Marina Nikolaïevna fit une véritable crise en apprenant la décision de son fils :

– Vous êtes fous ! – s’exclama-t-elle, gesticulant.

– Vous prenez un enfant d’autrui dans votre foyer !

– Et s’il a une maladie héréditaire ?

– Et votre propre fille ?

– Maman, – intervint Alexei calmement.

– Te souviens-tu de Sascha ?

Marina se figea.

Son visage se crispa : – Qu’est-ce que Sascha vient faire là-dedans ?

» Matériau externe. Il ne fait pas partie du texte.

(** C4: a volume is only created for a claim that is to be provisioned, after
    the provisioner Pod of the claim was read in phase Succeeded.  Its
    definition is the one that the Pod carries: it has the name derived from the
    claim, references the claim, has the finalizer of the controller and the
    annotations that the deprovisioner will need. *)
Theorem pvc_volume_creation req tr pv r tr' o :
  runs (pvc_Reconcile req) (tr ++ Ev (Create KPersistentVolume pv) r :: tr') o ->
  exists claim k pod x,
    Ev (Get KPersistentVolumeClaim req) (Ok claim) ∈ tr /\ provisioning claim /\ is_pod_key claim k /\
    missing KPersistentVolume (pv_key claim) tr /\ seen_pod k pod tr /\ pod_Phase pod = PodSucceeded /\
    StorageProvisionerFromJSON (map_index (om_Annotations (pod_Meta pod)) annStorageProvisionerSpec) = Ok x /\
    om_Name (vol_Meta pv) = pvNameForPVC claim /\ om_Finalizers (vol_Meta pv) = [finalizer] /\
    (exists ref, pvs_ClaimRef (vol_Spec pv) = Some ref /\
      mkNamespacedName (or_Name ref) (or_Namespace ref) = om_key (pvc_Meta claim) /\
      or_UID ref = om_UID (pvc_Meta claim)) /\
    map_index (om_Annotations (vol_Meta pv)) annStorageProvisionerSpec =
      map_index (om_Annotations (pod_Meta pod)) annStorageProvisionerSpec /\
    (om_Annotations (pod_Meta pod) <> None ->
     AnnotationsToEnv (om_Annotations (vol_Meta pv)) (sps_Env (sp_Spec x)) =
     AnnotationsToEnv (om_Annotations (pod_Meta pod)) (sps_Env (sp_Spec x))).
Proof.
  intros Hr. pose proof (wp_guard _ _ _ _ _ _ _ _ _ (pvc_Reconcile_wp req []) Hr) as Hg.
  pose proof (history_of_trace tr) as Hh.
  destruct Hg as (claim & k & pod & x & H1 & H2 & H3 & H4 & H5 & H6 & H7 & ->).
  exists claim, k, pod, x. split_and!; try done; [by apply Hh|by eapply missing_mono|by apply Hh|..].
  - by eexists.
  - unfold provisioned_volume. simpl. destruct (om_Annotations (pod_Meta pod)) as [a|].
    + rewrite CopyAnnotations_index. case_bool_decide; [done|].
      by rewrite map_index_insert_ne, map_index_insert.
    + by rewrite CopyAnnotations_nil, map_index_insert_ne, map_index_insert.
  - unfold provisioned_volume. simpl. intros Ha.
    destruct (om_Annotations (pod_Meta pod)) as [a|]; [apply AnnotationsToEnv_copied|done].
Qed.


(** C39: the controller panics only if the claim lacks an annotation that its
    provisioner requires although its volume already exists, or if the
    provisioner has no volume mode. *)
Theorem pvc_panics_only req tr m :
  runs (pvc_Reconcile req) tr (Panicked m) ->
  exists claim p, Ev (Get KPersistentVolumeClaim req) (Ok claim) ∈ tr /\ read_provisioner claim p tr /\
    ((exists pv, Ev (Get KPersistentVolume (pv_key claim)) (Ok pv) ∈ tr /\
        (AnnotationsToEnv (om_Annotations (pvc_Meta claim)) (sps_Env (sp_Spec p))).2 <> None) \/
     pvs_VolumeMode (sps_PersistentVolumeTemplate (sp_Spec p)) = None).
Proof.
  intros Hr. pose proof (wp_post _ _ _ _ _ _ (pvc_Reconcile_wp req []) Hr) as Hq.
  pose proof (history_of_trace tr) as Hh. destruct Hq as (claim & p & Hc & Hp & Hcase).
  exists claim, p. split; [by apply Hh|]. split; [by apply Hh|].
  destruct Hcase as [(pv & Hpv & Ha)|Hv]; [left|by right]. exists pv. split; [by apply Hh|done].
Qed.

End Controller.

(** ** Concrete runs *)

Module PvcExample.
Import PodExample TemplateExample RegistryExample TableCodec.

Definition claim_key : NamespacedName := mkNamespacedName "claim1" "default".
Definition claim1 : PersistentVolumeClaim :=
  mkPersistentVolumeClaim
    (mkObjectMeta "claim1" "default" "u1" "7" 1 None [finalizer]
       (Some (<[annStorageProvisioner := "storage/cache"]> (<[annSelectedNode := "node1"]>
             (<["example.com/cache" := "x"]> ∅)))))
    "" (Some "fast") (Some "Filesystem") [ReadWriteOnce] None.

(** The provisioner after the Pod was created. *)
Definition used : StorageProvisioner :=
  (NewProvisionerPod (source example (cs_Provisioner (sps_Containers (sp_Spec example))))).1.
#[export] Instance codec : ProvisionerCodec := table_codec [encoded_part used].

Definition before : cluster :=
  cluster_empty <| cl_claims := {[claim_key := claim1]} |>
    <| cl_classes := {[mkNamespacedName "fast" "" := mkStorageClass (ObjectMeta_zero <| om_Name := "fast" |>) None]} |>
    <| cl_registry := {["storage/cache" := example]} |>.

Definition pod1 : Pod :=
  mkPod (mkObjectMeta "pvc-u1-provisioner" "system" "" "" 0 None []
    (Some (<[annPVCNamespace := "default"]> (<[annPVCName := "claim1"]>
      (<[annStorageProvisionerSpec := "0"]> (<["example.com/cache" := "x"]> ∅))))))
    (mkPodSpec "" RestartPolicyNever ""
       [mkContainer "main" "alpine" (Some ["/bin/provision"]) []
          [mkEnvVar "A" "1" None; mkEnvVar "CACHE" "x" None] []] []) "".

Definition reconcile : prog (option goerr) := pvc_Reconcile "system" claim_key.
Definition trace1 := (run_cluster reconcile before).1.1.

Lemma pvc_pod_creation_witness :
  trace1 !! 6 = Some (Ev (Create KPod pod1) (Ok pod1)) /\
  exists claim k p, Ev (Get KPersistentVolumeClaim claim_key) (Ok claim) ∈ take 6 trace1 /\
    provisioning claim /\ is_pod_key "system" claim k /\ missing KPod k (take 6 trace1) /\
    read_provisioner claim p (take 6 trace1).
Proof.
  assert (E : trace1 !! 6 = Some (Ev (Create KPod pod1) (Ok pod1))) by (vm_compute; reflexivity).
  split; [exact E|].
  destruct (pvc_pod_creation "system" claim_key _ _ _ _ _ (run_cluster_at _ _ _ _ E))
    as (claim & k & p & H1 & H2 & H3 & _ & H5 & H6 & _).
  exists claim, k, p. exact (conj H1 (conj H2 (conj H3 (conj H5 H6)))).
Defined.

(** The Pod has succeeded: the volume is created. *)
Definition after_pod : cluster :=
  (run_cluster reconcile before).2
    <| cl_pods := {[om_key (pod_Meta pod1) := pod1 <| pod_Phase := PodSucceeded |>]} |>.
Definition trace2 := (run_cluster reconcile after_pod).1.1.
Definition volume1 : PersistentVolume :=
  provisioned_volume claim1 (pod1 <| pod_Phase := PodSucceeded |>)
    ((encoded_part used) <| sp_Spec := norm_spec (sp_Spec (encoded_part used)) |>).

Lemma pvc_volume_creation_witness :
  trace2 !! 6 = Some (Ev (Create KPersistentVolume volume1) (Ok volume1)) /\
  exists claim k pod, provisioning claim /\ is_pod_key "system" claim k /\
    seen_pod k pod (take 6 trace2) /\ pod_Phase pod = PodSucceeded.
Proof.
  assert (E : trace2 !! 6 = Some (Ev (Create KPersistentVolume volume1) (Ok volume1)))
    by (vm_compute; reflexivity).
  split; [exact E|].
  destruct (pvc_volume_creation "system" claim_key _ _ _ _ _ (run_cluster_at _ _ _ _ E))
    as (claim & k & pod & x & _ & H2 & H3 & _ & H5 & H6 & _).
  exists claim, k, pod. exact (conj H2 (conj H3 (conj H5 H6))).
Defined.

(** The claim is deleted: its finalizer is removed. *)
Definition deleted_claim : PersistentVolumeClaim :=
  claim1 <| pvc_Meta := (pvc_Meta claim1) <| om_DeletionTimestamp := Some 1%Z |> |>.
Definition deleted : cluster := before <| cl_claims := {[claim_key := deleted_claim]} |>.
Definition trace3 := (run_cluster reconcile deleted).1.1.
Definition released_claim : PersistentVolumeClaim :=
  deleted_claim <| pvc_Meta := (pvc_Meta deleted_claim) <| om_Finalizers := [] |> |>.


(** The volume exists and the claim has lost an annotation: the controller
    panics. *)
Definition broken_claim : PersistentVolumeClaim :=
  claim1 <| pvc_Meta := (pvc_Meta claim1) <| om_Annotations :=
    Some (<[annStorageProvisioner := "storage/cache"]> (<[annSelectedNode := "node1"]> ∅)) |> |>.
Definition broken : cluster :=
  before <| cl_claims := {[claim_key := broken_claim]} |>
         <| cl_volumes := {[mkNamespacedName "pvc-u1" "" := volume1]} |>.

Lemma pvc_panics_only_witness :
  (run_cluster reconcile broken).1.2 = Panicked "invalid memory address or nil pointer dereference" /\
  exists claim p, read_provisioner claim p (run_cluster reconcile broken).1.1.
Proof.
  assert (E : (run_cluster reconcile broken).1.2 =
    Panicked "invalid memory address or nil pointer dereference") by (vm_compute; reflexivity).
  split; [exact E|].
  destruct (pvc_panics_only "system" claim_key _ _ (run_cluster_runs _ _ _ E)) as (claim & p & _ & H & _).
  exists claim, p. exact H.
Defined.

End PvcExample.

– Que n’importe quel enfant peut mourir.

– Et n’importe quel autre peut vivre.

– Ce ne sont pas les gènes qui comptent, maman.

– C’est l’amour.

Après cette discussion, quelque chose se brisa entre eux.

Mais Alexei la prit comme un soulagement : – Tu sais, – confia-t-il à Elena, – j’ai passé ma vie à essayer de répondre à ses attentes.

– D’être le fils modèle.

– Le fils « convenable ».

– Et maintenant… maintenant je veux simplement être heureux.

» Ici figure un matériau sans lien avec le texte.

(* ===== verification/PvController.v ===== *)
(** * The PersistentVolume controller ([internal/controllers/persistentvolume_controller.go])

    One run of [Reconcile] for a volume: a volume that is being deleted is
    released from its claim, its deprovisioner Pod is run to completion and its
    finalizer is removed.  The object [pv] is updated in place by the calls; the
    operations return it. *)

From S2P Require Import Prelude Effects Api GoPath Template Utils PodTemplate Registry Job Codec Cluster PvcController.

Definition deprovisioner := "deprovisioner".
Definition annPVName := "k8storagex.mgoltzsche.github.com/pv-name".
Definition annPVDisableDeprovisioner := "k8storagex.mgoltzsche.github.com/pv-deprovisioner-disabled".
Definition annPVClaimRef := "k8storagex.mgoltzsche.github.com/pvc".

(** [hasSupportedProvisionerOrFinalizer] and [hasDeletionTimestamp]: the events
    that the controller handles. *)
Definition hasDeletionTimestamp (o : ObjectMeta) : bool := om_DeletionTimestamp o !=? None.
Definition hasSupportedProvisionerOrFinalizer (o : ObjectMeta) : prog bool :=
  let! p := resolveProvisioner (om_Annotations o) in
  Ret (match p with Some _ => true | None => false end || HasString (om_Finalizers o) finalizer).

(** [pvcToRequestMapper] *)
Definition pvcToRequestMapper (pvc : PersistentVolumeClaim) : list NamespacedName :=
  if pvc_VolumeName pvc ==? "" then [] else [mkNamespacedName (pvc_VolumeName pvc) ""].

Definition hostPathFromPV (pv : PersistentVolume) : string := default "" (pvs_HostPath (vol_Spec pv)).

(** The inner loop of [nodeNameFromPV] over the expressions of one term: the
    node is empty if no expression names one. *)
Fixpoint node_of_term (exprs : list NodeSelectorRequirement) : result string :=
  match exprs with
  | [] => Ok ""
  | e :: exprs =>
      if (nr_Key e ==? KeyNode) && (nr_Operator e ==? NodeSelectorOpIn) then
        match nr_Values e with
        | [v] => Ok v
        | _ => Err (Errorf "multiple values for the node affinity")
        end
      else node_of_term exprs
  end.

Fixpoint node_of_terms (terms : list (list NodeSelectorRequirement)) : result string :=
  match terms with
  | [] => Ok ""
  | t :: terms =>
      match node_of_term t with
      | Err err => Err err
      | Ok node => if node !=? "" then Ok node else node_of_terms terms
      end
  end.

Definition nodeNameFromPV (pv : PersistentVolume) : result string :=
  match pvs_NodeAffinity (vol_Spec pv) with
  | None => Err (Errorf "no NodeAffinity set")
  | Some affinity =>
      match na_Required affinity with
      | None => Err (Errorf "no NodeAffinity.Required set")
      | Some terms =>
          match node_of_terms terms with
          | Err err => Err err
          | Ok node => if node ==? "" then Err (Errorf "cannot find affinited node") else Ok node
          end
      end
  end.

Section Controller.
Context `{!Converter StorageProvisioner, !EnvSubst} {PC : ProvisionerCodec} (ManagerNamespace : string).

Definition pv_jobs : JobReconciler := mkJobReconciler annPVName "".

(** [setClaimRefAnnotation] *)
Definition setClaimRefAnnotation (pv : PersistentVolume) (claim : ObjectReference) : PersistentVolume :=
  match MarshalRef claim with
  | Err _ => pv
  | Ok s => pv <| vol_Meta := (vol_Meta pv) <| om_Annotations :=
              Some (<[annPVClaimRef := s]> (default ∅ (om_Annotations (vol_Meta pv)))) |> |>
  end.

(** [getClaimRef] *)
Definition getClaimRef (pv : PersistentVolume) : option ObjectReference :=
  match pvs_ClaimRef (vol_Spec pv) with
  | Some ref => Some ref
  | None =>
      let claimRefJSON := map_index (om_Annotations (vol_Meta pv)) annPVClaimRef in
      if claimRefJSON ==? "" then None
      else match UnmarshalRef claimRefJSON with Ok ref => Some ref | Err _ => None end
  end.

(** [event] *)
Definition pv_event (pv : PersistentVolume) (evtType reason message : string) : prog unit :=
  do! call (RecordEvent (om_key (vol_Meta pv)) evtType reason message) in
  match getClaimRef pv with
  | None => Ret tt
  | Some ref => call (RecordEvent (mkNamespacedName (or_Name ref) (or_Namespace ref)) evtType reason message)
  end.

(** [canDeprovision]: at most [n] more iterations; [err] is the variable of the
    function. *)
Fixpoint canDeprovision_loop (n : nat) (pv : PersistentVolume) (err : option goerr)
  : prog (PersistentVolume * (bool * option goerr)) :=
  let break pv err := Ret (pv, (false, wrap_err "remove claimRef from persistentvolume" err)) in
  match n with
  | 0 => break pv err
  | S n =>
      if vol_Phase pv ==? VolumeBound then Ret (pv, (false, None))
      else
        match pvs_ClaimRef (vol_Spec pv) with
        | None => Ret (pv, (true, None))
        | Some claimRef =>
            let pvcName := mkNamespacedName (or_Name claimRef) (or_Namespace claimRef) in
            let! r := call (Get KPersistentVolumeClaim pvcName) in
            if match r with Ok _ => true | Err e => negb (IsNotFound e) end then break pv (err_of r)
            else
              let! p := resolveProvisioner (om_Annotations (vol_Meta pv)) in
              match p with
              | None => Ret (pv, (false, None))
              | Some _ =>
                  let pv := setClaimRefAnnotation pv claimRef in
                  let pv := pv <| vol_Spec := (vol_Spec pv) <| pvs_ClaimRef := None |> |> in
                  let! r := call (Update KPersistentVolume pv) in
                  match r with
                  | Ok pv => Ret (pv, (false, None))
                  | Err err =>
                      if IsConflict err then
                        let! r := call (Get KPersistentVolume (om_key (vol_Meta pv))) in
                        match r with
                        | Err e => break pv (Some e)
                        | Ok pv => canDeprovision_loop n pv (Some err)
                        end
                      else break pv (Some err)
                  end
              end
        end
  end.

Definition canDeprovision (pv : PersistentVolume) : prog (PersistentVolume * (bool * option goerr)) :=
  canDeprovision_loop 2 pv None.

(** The variables that the callbacks of [deprovisionVolume] share: the
    provisioner and the volume. *)
Definition deprovision_create (podName : NamespacedName) (x : StorageProvisioner * PersistentVolume)
  : prog (StorageProvisioner * PersistentVolume * result Pod) :=
  let '(p, pv) := x in
  let '(env, err) := AnnotationsToEnv (om_Annotations (vol_Meta pv)) (sps_Env (sp_Spec p)) in
  match err with
  | Some err => Ret (x, Err (Wrap "persistentvolume does not specify annotation" err))
  | None =>
      let '(p, r) := NewProvisionerPod
        (mkPodSource podName deprovisioner p (cs_Deprovisioner (sps_Containers (sp_Spec p))) env) in
      match r with
      | Err err => Ret (p, pv, Err err)
      | Ok pod =>
          do! pv_event pv EventTypeNormal "Deprovisioning" "Deprovisioning PersistentVolume" in
          Ret (p, pv, Ok pod)
      end
  end.

(** The volume with the mark that its deprovisioner has completed. *)
Definition mark_deprovisioned (pv : PersistentVolume) (a : gmap string string) : PersistentVolume :=
  pv <| vol_Meta := (vol_Meta pv) <| om_Annotations := Some (<[annPVDisableDeprovisioner := "true"]> a) |> |>.

Definition deprovision_completed (x : StorageProvisioner * PersistentVolume) (_ : Pod)
  : prog (StorageProvisioner * PersistentVolume * (bool * option goerr)) :=
  let '(p, pv) := x in
  match om_Annotations (vol_Meta pv) with
  | None => Panic "assignment to entry in nil map"
  | Some a =>
      let! r := call (Update KPersistentVolume (mark_deprovisioned pv a)) in
      match r with
      | Ok pv => Ret (p, pv, (false, None))
      | Err err => Ret (p, mark_deprovisioned pv a, (false, Some err))
      end
  end.

Definition needs_deprovisioning (pv : PersistentVolume) : bool :=
  match om_Annotations (vol_Meta pv) with
  | None => false
  | a => map_index a annPVDisableDeprovisioner !=? "true"
  end.

Definition deprovisionVolume (pv : PersistentVolume) : prog (PersistentVolume * (bool * option goerr)) :=
  let provisionerJSON := map_index (om_Annotations (vol_Meta pv)) annStorageProvisionerSpec in
  if provisionerJSON ==? "" then
    do! pv_event pv EventTypeWarning "DeprovisionerSpecAnnotationMissing"
          ("missing annotation " +++ annStorageProvisionerSpec) in
    Ret (pv, (false, None))
  else
    match StorageProvisionerFromJSON provisionerJSON with
    | Err err =>
        let err := Wrap ("invalid deprovisioner annotation " +++ annStorageProvisionerSpec
                         +++ " on PersistentVolume") err in
        do! pv_event pv EventTypeWarning "DeprovisionerSpecAnnotationInvalid" (Error err) in
        Ret (pv, (false, None))
    | Ok p =>
        let! podName := of_outcome (ResourceName (om_Name (vol_Meta pv)) deprovisioner) in
        let podName := mkNamespacedName podName ManagerNamespace in
        let! (_, pv, (done, err)) := ReconcileJob pv_jobs
          (mkJobRequest deprovisioner podName (om_key (vol_Meta pv)) (needs_deprovisioning pv)
             (deprovision_create podName) deprovision_completed) (p, pv) in
        match err, done with
        | Some e, true =>
            do! pv_event pv EventTypeWarning "DeprovisionerFailed"
                  ("Failed to deprovision PersistentVolume: " +++ Error e) in
            Ret (pv, (done, err))
        | _, _ => Ret (pv, (done, err))
        end
    end.

Definition pv_Reconcile (req : NamespacedName) : prog (option goerr) :=
  let! r := call (Get KPersistentVolume req) in
  match r with
  | Err err => if IsNotFound err then Ret None else Ret (Some err)
  | Ok pv =>
      match om_DeletionTimestamp (vol_Meta pv) with
      | None => Ret None
      | Some _ =>
          if negb (HasString (om_Finalizers (vol_Meta pv)) finalizer) then Ret None
          else
            let! (pv, (should, err)) := canDeprovision pv in
            match err, should with
            | None, true =>
                let! (pv, (done, err)) := deprovisionVolume pv in
                match err, done with
                | None, true =>
                    let! r := call (StatusUpdate KPersistentVolume
                      (pv <| vol_Meta := (vol_Meta pv) <| om_Finalizers :=
                         (RemoveString (om_Finalizers (vol_Meta pv)) finalizer).1 |> |>)) in
                    match r with
                    | Err err => Ret (Some err)
                    | Ok pv =>
                        do! pv_event pv EventTypeNormal "Deprovisioned" "Deprovisioned PersistentVolume" in
                        Ret None
                    end
                | _, _ => Ret err
                end
            | _, _ => Ret err
            end
      end
  end.


(** ** What the controller does to the cluster *)

(** The volume that the run was started for: it is being deleted and carries
    the finalizer of the controller. *)
Definition deleting (req : NamespacedName) (h : list event) : Prop :=
  exists pv, Ev (Get KPersistentVolume req) (Ok pv) ∈ h /\ is_Some (om_DeletionTimestamp (vol_Meta pv)) /\
    HasString (om_Finalizers (vol_Meta pv)) finalizer = true.

(** A state of the volume that the run has read. *)
Definition read_volume (pv : PersistentVolume) (h : list event) : Prop :=
  exists n, Ev (Get KPersistentVolume n) (Ok pv) ∈ h.

(** The volume is not in use: it is not bound and references no claim. *)
Definition released (pv : PersistentVolume) : Prop :=
  vol_Phase pv <> VolumeBound /\ pvs_ClaimRef (vol_Spec pv) = None.

Definition is_deprovisioner_key (pv : PersistentVolume) (k : NamespacedName) : Prop :=
  exists n, ResourceName (om_Name (vol_Meta pv)) deprovisioner = Returned n /\
    k = mkNamespacedName n ManagerNamespace.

– Et vous rendre heureuses.

Le temps passa sans bruit.

Les enfants grandirent et firent le bonheur de leurs parents à chaque progrès.

Dasha devint une fillette pétulante, vive – la fille de son père.

Et Vanja… devint un garçon d’une sagesse et d’une empathie rares.

Comme si sa douleur première, sa solitude, lui avait conféré un don.

– Maman, – demanda-t-il un soir à cinq ans.

– Tu m’as vraiment trouvé à l’hôpital ?

Elena s’immobilisa.

Ils n’avaient jamais caché aux enfants la vérité sur l’adoption, mais pas non plus mis ce point en exergue.

– Oui, mon trésor, – répondit-elle doucement.

– Pourquoi cette question ?

– Dasha disait dans la cour qu’elle était dans ton ventre, – raconta Vanja sérieusement.

– Et moi je me dis… que je suis peut-être le plus chanceux ?

– Puisque c’est toi qui m’as choisi.

– Par amour.

Elena sentit un nœud lui serrer la gorge.

Elle serra son fils contre elle, plongeant son nez dans ses cheveux épais et indomptables : – Bien sûr par amour, mon ange.

– Au premier regard.

Dix années s’écoulèrent.

Leur petit studio devint un trois-­pièces confortable en banlieue : ils contractèrent un nouvel emprunt immobilier, mais s’en sortirent.

Elena reprit le chemin de l’école, non plus seulement comme enseignante, mais comme adjointe à la direction pour la vie scolaire.

Alexei obtint une promotion à l’usine.

Les enfants grandissaient.

Tout n’était pas parfait.

Il y eut des disputes, des ressentiments, des instants de désespoir.

Pourtant, ils surmontèrent chaque épreuve – ensemble, se soutenant, trouvant force dans leur amour et la foi en leur choix.

Puis advint un nouvel événement qui bouleversa leur existence.

– Figure-toi, – confia un jour Victoria en passant pour prendre le thé, – à l’école, il y a une orpheline de quatorze ans.

– Élève brillante, issue d’un foyer qui ferme, et personne ne veut l’accueillir : elle est déjà trop âgée.

– Qu’adviendra-t-il d’elle ? – s’inquiéta Elena.

– On la transférera dans un autre établissement, – soupira Vika.

– Quel gâchis.

– Elle est dans ma classe de maths, si douée…

Elena échangea un regard avec son mari.

Et dans ses yeux, elle lut qu’il pensait comme elle.

– Vika, – commença-t-elle doucement.

– Pouvons-nous la rencontrer ?

C’est ainsi que Nastia arriva dans leur famille.

Une fillette mince aux grands yeux gris sérieux, et des tresses couleur épi mûr.

Elle mit du temps à croire qu’elle pouvait avoir une famille.

Une vraie, aimante, prête à l’accepter telle qu’elle était.

– Vous savez, – dit-elle un soir au dîner, – je n’ai jamais cru aux miracles.

– Et maintenant… maintenant j’y crois.

Alexei la serra contre lui et lui baisa le sommet de la tête : – Tu as raison d’y croire, ma fille.

– Car le vrai amour est toujours un miracle.

Leur histoire n’a pas été simple.

Elle a été vraie – avec ses épreuves, ses doutes, ses victoires et ses défaites.

L’histoire d’un regard qui, par hasard, peut changer non seulement ta vie, mais aussi celle des autres.

De l’amour qui ne se mesure ni en gènes ni en liens de sang.

De la confiance en son cœur et de ce pas vers l’inconnu qu’il faut parfois oser faire.